Bill chuckles, holding her to him, pressing a kiss to her neck. 

“Actually, that’s not so crazy,” Mike speaks up. “Depending on where you’re from. Have you ever heard of the red thread of fate?” 

“No, but I’d love to hear something that makes me sound less crazy,” Audra replies, interested.

Mike nods, smiling. “It’s a belief in some East Asian cultures, adapted from Chinese mythology, I think, that people who are destined to love each other are connected by an invisible red thread. No matter how far it stretches or gets tangled, it never breaks. It’s like a version of the – Western soulmate idea. I like the invisible thread idea though.”

Audra smiles. “I like it too. That’s kind of what I meant – you’ll always be connected.” 

“Then I propose another toast to my threadmates,” Richie says, to several groans and laughs. Everyone holds up their glasses and bottles again. “I love you Losers, ok?” 

“Aw, I knew it, you softie,” Bev says, beaming and reaching out to clink her bottle with everyone. 

Richie looks at everyone’s happy faces, and at Eddie, who smiles back at him easily, and thinks that maybe the Chinese were onto something with that myth. Maybe he is going soft – but it’s not such a bad thing, maybe. 

He hears someone’s phone beep, and Mike goes to grab his phone from the table. “Oh cool – Stan, the save-the-date’s come through to my email. Late next year, so it won’t clash with our travel plans.” 

Stan smiles, easily. “Well, that’s good. I’m kind of excited to meet them, actually.”

Richie looks at them, grinning. “Who do you know that’s getting married?” 

Mike looks strangely proud. “Ok, so, I don’t make a point of befriending students outside of school, because boundaries, appropriateness, etc. Believe me,” he starts, and Stan sniggers, and Richie is  _ absolutely  _ going to ask about that later. “But I had these two whip-smart kids – few years back, now – and they were  _ so _ different to each other, but very close, and I knew they had a hard time in school. I could relate.” His smile fades a little, and Richie’s stomach sinks in reply. He doesn’t have to ask what they got a hard time over. “So I liked to keep an eye out for them, look out for them without being too obvious. I even wrote them recommendations for college, because I knew they wanted to go to New York, or really anywhere sufficiently far away from Maine.” 

He smiles, only a little rueful. Stan looks thoughtful. 
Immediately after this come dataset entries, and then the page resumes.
Lemma predict_ring_acts_on_ring (chain : DepletionChain) (ndl : NDLibrary)
    (dt : float) (dtm1 : option float) (p : FuelPin) (r : nat) (rs rs' : RingState) :
  ring_at p r = Some rs ->
  predict_ring_state chain ndl dt dtm1 rs = inr rs' ->
  predict_ring chain ndl dt dtm1 (Z.of_nat r) p = (inr tt, set_ring r rs' p).
Proof.
  intros Hat Hstep.
  destruct (ring_at_Some p r rs Hat) as (Hms & Hfl & Hpv & Hcu).
  destruct rs as [ms fl pv cu]. simpl in *.
  unfold predict_ring_state in Hstep. simpl in Hstep.
  unfold predict_ring, store_current, store_tip, append_material, bind, gets, lift,
    modify, ret.
  simpl.
  rewrite (py_get_nat _ _ _ Hfl), (py_get_nat _ _ _ Hms).
  destruct (py_get ms (-1)) as [e|mat] eqn:Emat; [discriminate Hstep|].
  simpl in Hstep.
  rewrite py_set_nat by (now apply lookup_lt_Some in Hcu). simpl.
  rewrite (py_get_nat _ _ _ Hms).
  destruct (py_set ms (-1) (clear_all_micro_xs_data mat)) as [e|ms1] eqn:Ems1;
    [discriminate Hstep|].
  simpl in Hstep.
  rewrite py_set_nat by (now apply lookup_lt_Some in Hms). simpl.
  set (A0 := build_depletion_matrix chain mat fl ndl) in *.
  set (mat' := clear_all_micro_xs_data mat) in *.
  destruct (init_densities (dm_size A0) (dm_nuclides A0) mat') as [e|N0];
    [discriminate Hstep|].
  simpl in Hstep.
  rewrite (py_get_nat _ _ _ Hpv).
  assert (r < length (_fuel_ring_current_dep_mats p))%nat as Hrc
    by (now apply lookup_lt_Some in Hcu).
  assert (r < length (_fuel_ring_materials p))%nat as Hrm
    by (now apply lookup_lt_Some in Hms).
  destruct pv as [Am1|], dtm1 as [d|]; simpl in Hstep |- *.
  - destruct (predict_leqi dt d Am1 A0 N0) as [e|N1]; [discriminate Hstep|].
    simpl in Hstep |- *.
    destruct (new_composition (dm_nuclides A0) N1) as [e|comp]; [discriminate Hstep|].
    simpl in Hstep |- *. injection Hstep as <-.
    rewrite (py_get_nat _ r ms1) by (now apply list_lookup_insert_eq).
    rewrite py_set_nat by (now rewrite length_insert). simpl.
    f_equal. ring_pin.
  - rewrite !py_set_nat by (now rewrite ?length_insert). simpl.
    rewrite !py_set_nat by (now rewrite ?length_insert). simpl.
    destruct (new_composition (dm_nuclides A0) _) as [e|comp]; [discriminate Hstep|].
    simpl in Hstep |- *. injection Hstep as <-.
    rewrite (py_get_nat _ r ms1) by (now apply list_lookup_insert_eq).
    rewrite py_set_nat by (now rewrite length_insert). simpl.
    f_equal. ring_pin.
  - rewrite !py_set_nat by (now rewrite ?length_insert). simpl.
    rewrite !py_set_nat by (now rewrite ?length_insert). simpl.
    destruct (new_composition (dm_nuclides A0) _) as [e|comp]; [discriminate Hstep|].
    simpl in Hstep |- *. injection Hstep as <-.
    rewrite (py_get_nat _ r ms1) by (now apply list_lookup_insert_eq).
    rewrite py_set_nat by (now rewrite length_insert). simpl.
    f_equal. ring_pin.
  - rewrite !py_set_nat by (now rewrite ?length_insert). simpl.
    rewrite !py_set_nat by (now rewrite ?length_insert). simpl.
    destruct (new_composition (dm_nuclides A0) _) as [e|comp]; [discriminate Hstep|].
    simpl in Hstep |- *. injection Hstep as <-.
    rewrite (py_get_nat _ r ms1) by (now apply list_lookup_insert_eq).
    rewrite py_set_nat by (now rewrite length_insert). simpl.
    f_equal. ring_pin.
Qed.

Lemma correct_ring_acts_on_ring (chain : DepletionChain) (ndl : NDLibrary)
    (dt : float) (dtm1 : option float) (p : FuelPin) (r : nat) (rs rs' : RingState) :
  ring_at p r = Some rs ->
  correct_ring_state chain ndl dt dtm1 rs = inr rs' ->
  correct_ring chain ndl dt dtm1 (Z.of_nat r) p = (inr tt, set_ring r rs' p).
Proof.
  intros Hat Hstep.
  destruct (ring_at_Some p r rs Hat) as (Hms & Hfl & Hpv & Hcu).
  destruct rs as [ms fl pv cu]. simpl in *.
  unfold correct_ring_state in Hstep. simpl in Hstep.
  unfold correct_ring, store_current, store_prev, store_tip, bind, gets, lift,
    modify, ret.
  simpl.
  rewrite (py_get_nat _ _ _ Hfl), (py_get_nat _ _ _ Hms).
  destruct (py_get ms (-1)) as [e|mat_pred] eqn:Emat; [discriminate Hstep|].
  simpl in Hstep.
  rewrite (py_get_nat _ _ _ Hcu).
  destruct (py_get ms (-2)) as [e|mat_old] eqn:Eold; [discriminate Hstep|].
  simpl in Hstep.
  set (Ap1 := build_depletion_matrix chain mat_pred fl ndl) in *.
  destruct (init_densities (dm_size Ap1) (dm_nuclides Ap1) mat_old) as [e|N0];
    [discriminate Hstep|].
  simpl in Hstep.
  rewrite (py_get_nat _ _ _ Hpv).
  assert (r < length (_fuel_ring_current_dep_mats p))%nat as Hrc
    by (now apply lookup_lt_Some in Hcu).
  assert (r < length (_fuel_ring_prev_dep_mats p))%nat as Hrp
    by (now apply lookup_lt_Some in Hpv).
  assert (r < length (_fuel_ring_materials p))%nat as Hrm
    by (now apply lookup_lt_Some in Hms).
  destruct (match pv with
            | Some Am1 =>
                match dtm1 with
                | Some dtm2 => correct_leqi dt dtm2 Am1 cu Ap1 N0
                | None => correct_celi dt cu Ap1 N0
                end
            | None => correct_celi dt cu Ap1 N0
            end) as [e|N1]; [discriminate Hstep|].
  simpl in Hstep.
  destruct (new_composition (dm_nuclides Ap1) N1) as [e|comp]; [discriminate Hstep|].
  simpl in Hstep.
  destruct (py_set ms (-1) _) as [e|ms1]; [discriminate Hstep|].
  injection Hstep as <-.
  repeat (rewrite py_set_nat by (now rewrite ?length_insert); simpl).
  f_equal.
  unfold set_fuel_ring_materials, set_fuel_ring_current_dep_mats,
    set_fuel_ring_prev_dep_mats; simpl.
  apply set_ring_eq; simpl; [assumption|ring_lists..].
Qed.

(** ** Density vectors and compositions *)

Lemma fill_densities_spec (mat : Material) (nuclides : list Nuclide) :
  forall (done : list float) (rest : list float),
    length rest = length nuclides ->
    fill_densities mat nuclides (Z.of_nat (length done)) (done ++ rest)
      = inr (done ++ map (atom_density mat) nuclides).
Proof.
  induction nuclides as [|nuclide nuclides IH]; intros done rest Hlen; simpl.
  - destruct rest; [reflexivity|discriminate Hlen].
  - destruct rest as [|z rest]; [discriminate Hlen|].
    rewrite py_set_nat by (rewrite length_app; simpl; lia).
    rewrite insert_app_r_alt by lia. rewrite Nat.sub_diag. simpl.
    replace (Z.of_nat (length done) + 1) with (Z.of_nat (length (done ++ [atom_density mat nuclide])))
      by (rewrite length_app; simpl; lia).
    rewrite (app_assoc done [_] rest : done ++ atom_density mat nuclide :: rest = _).
    rewrite IH by (simpl in Hlen; lia).
    now rewrite <- app_assoc.
Qed.

Lemma init_densities_spec (mat : Material) (nuclides : list Nuclide) (size : nat) :
  size = length nuclides ->
  init_densities size nuclides mat = inr (map (atom_density mat) nuclides).
Proof.
  intros ->. unfold init_densities.
  apply (fill_densities_spec mat nuclides [] (replicate (length nuclides) 0%float)).
  apply length_replicate.
Qed.

Lemma collect_positive_spec (nuclides : list Nuclide) :
  forall (pre N : list float) (comp : MaterialComposition),
    length N = length nuclides ->
    collect_positive nuclides (Z.of_nat (length pre)) (pre ++ N) comp
      = inr (comp ++ positive_densities nuclides N).
Proof.
  induction nuclides as [|nuclide nuclides IH]; intros pre N comp Hlen; simpl.
  - destruct N; [|discriminate Hlen]. now rewrite app_nil_r.
  - destruct N as [|x N]; [discriminate Hlen|].
    rewrite (py_get_nat _ _ x) by (now rewrite list_lookup_middle).
    replace (Z.of_nat (length pre) + 1) with (Z.of_nat (length (pre ++ [x])))
      by (rewrite length_app; simpl; lia).
    rewrite (app_assoc pre [_] N : pre ++ x :: N = _).
    rewrite IH by (simpl in Hlen; lia).
    unfold positive_densities, add_nuclide. simpl zip.
    rewrite filter_cons. simpl.
    destruct (0 <? x)%float eqn:Ex.
    + rewrite decide_True by reflexivity. now rewrite <- app_assoc.
    + rewrite decide_False by discriminate. reflexivity.
Qed.
Lemma est_bind {A B} P (R : A → S → Prop) (m : M S A) (f : A → M S B) Q :
  establishes P m R → (∀ a, establishes (R a) (f a) Q) → establishes P (m ≫= f) Q.
Proof.
  intros Hm Hf s s' b Hs. unfold runs, mbind, M_bind. destruct (m s) as [s1 [a| |]] eqn:E; [|done|done].
  intros Hr. eapply (Hf a); [by eapply Hm|exact Hr].
Qed.
Lemma est_ret {A} P (a : A) (Q : A → S → Prop) : (∀ s, P s → Q a s) → establishes P (mret a) Q.
Proof. intros HQ s s' b Hs [= <- <-]. by apply HQ. Qed.
Lemma est_modify P (f : S → S) (Q : unit → S → Prop) : (∀ s, P s → Q tt (f s)) → establishes P (modify f) Q.
Proof. intros HQ s s' [] Hs [= <-]. by apply HQ. Qed.
Lemma est_get P (Q : S → S → Prop) : (∀ s, P s → Q s s) → establishes P get Q.
Proof. intros HQ s s' a Hs [= <- <-]. by apply HQ. Qed.
Lemma est_gets {A} P (f : S → A) (Q : A → S → Prop) : (∀ s, P s → Q (f s) s) → establishes P (gets f) Q.
Proof. intros HQ s s' a Hs [= <- <-]. by apply HQ. Qed.
Lemma est_lift {A} P (o : outcome A) (Q : A → S → Prop) :
  (∀ s a, P s → o = Ok a → Q a s) → establishes P (lift o) Q.
Proof. intros HQ s s' a Hs [= <- Ho]. by apply HQ. Qed.
Lemma est_weaken {A} P P' (m : M S A) (Q Q' : A → S → Prop) :
  establishes P' m Q' → (∀ s, P s → P' s) → (∀ a s, Q' a s → Q a s) → establishes P m Q.
Proof. intros Hm HP HQ s s' a Hs Hr. apply HQ. eapply Hm; [by apply HP|done]. Qed.
Lemma est_for_each_m {A} P (l : list A) (f : A → M S unit) :
  (∀ x, establishes P (f x) (λ _, P)) → establishes P (for_each_m l f) (λ _, P).
Proof.
  intros Hf. induction l as [|x l IH]; cbn; [by apply est_ret|]. by eapply est_bind.
Qed.
End establishes.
“And they left for college, and I didn’t hear much from them, mostly just on the rare occasion I ran into one of their mothers in town or something,” Mike says, and then brightens. “A few years ago, I ran into them when they were back in town, and it just seemed like – they actually did it. Went to college in New York, moved in together. Stayed together. Even through all the crap they faced together in school. I’m glad things were different, for them.” He shakes his head. “It’s weird, because they’re obviously not my kids, but I’m proud of them like they are? It’s just – as a teacher, you don’t often get to see how your favourite students have grown up, or if they’re thriving. I’m so happy for them. They really deserve it.” 

Richie feels a small pang. He doesn’t know whether to be depressed his former high school hasn’t changed much, or jealous that they were braver than him. His therapist would probably remind him that he can’t compare his experiences to theirs, they’ll always have had different challenges. 

“Anyway, I didn’t expect them to stay in touch, but we kind of have over the last few years. Adrian’s a late-night writer now, and I think Don works in the city-planning office? And they texted me to ask if it’d be ok if they invited me to their wedding, and they’ve just sent the official email through now.” He grins at Richie. “Sorry, didn’t realise that would be such a story, Rich.” 

Richie smiles, despite himself. “Aw, look at you. Melding minds. Being a comforting role model for the impressionable youth of Derry.”

Stan smiles, eyes half-lidded, leaning back into Mike’s chest. “That’s our Mike.”

Something tugs at his memory.  _ AM….AM….AM+DH…. _

He looks at Mike, feeling a jolt through his body. “What year did you say they graduated?” he tries to ask casually. 

Mike considers it for a moment. “About ten years ago? I think it was the 2007-08 school year.” 

Richie smiles, struck, and he can tell Mike and Stan are watching him curiously. He can’t help looking at Eddie, to his side. Maybe he won’t even remember. 

But the small, private smile of surprise Eddie gives him says he does.

***

**Email dated 10:42am, Monday June 27** **th** **, 2017**

_ From:  _ [ _ wd@williamdenbrough.com _ ](mailto:wd@williamdenbrough.com)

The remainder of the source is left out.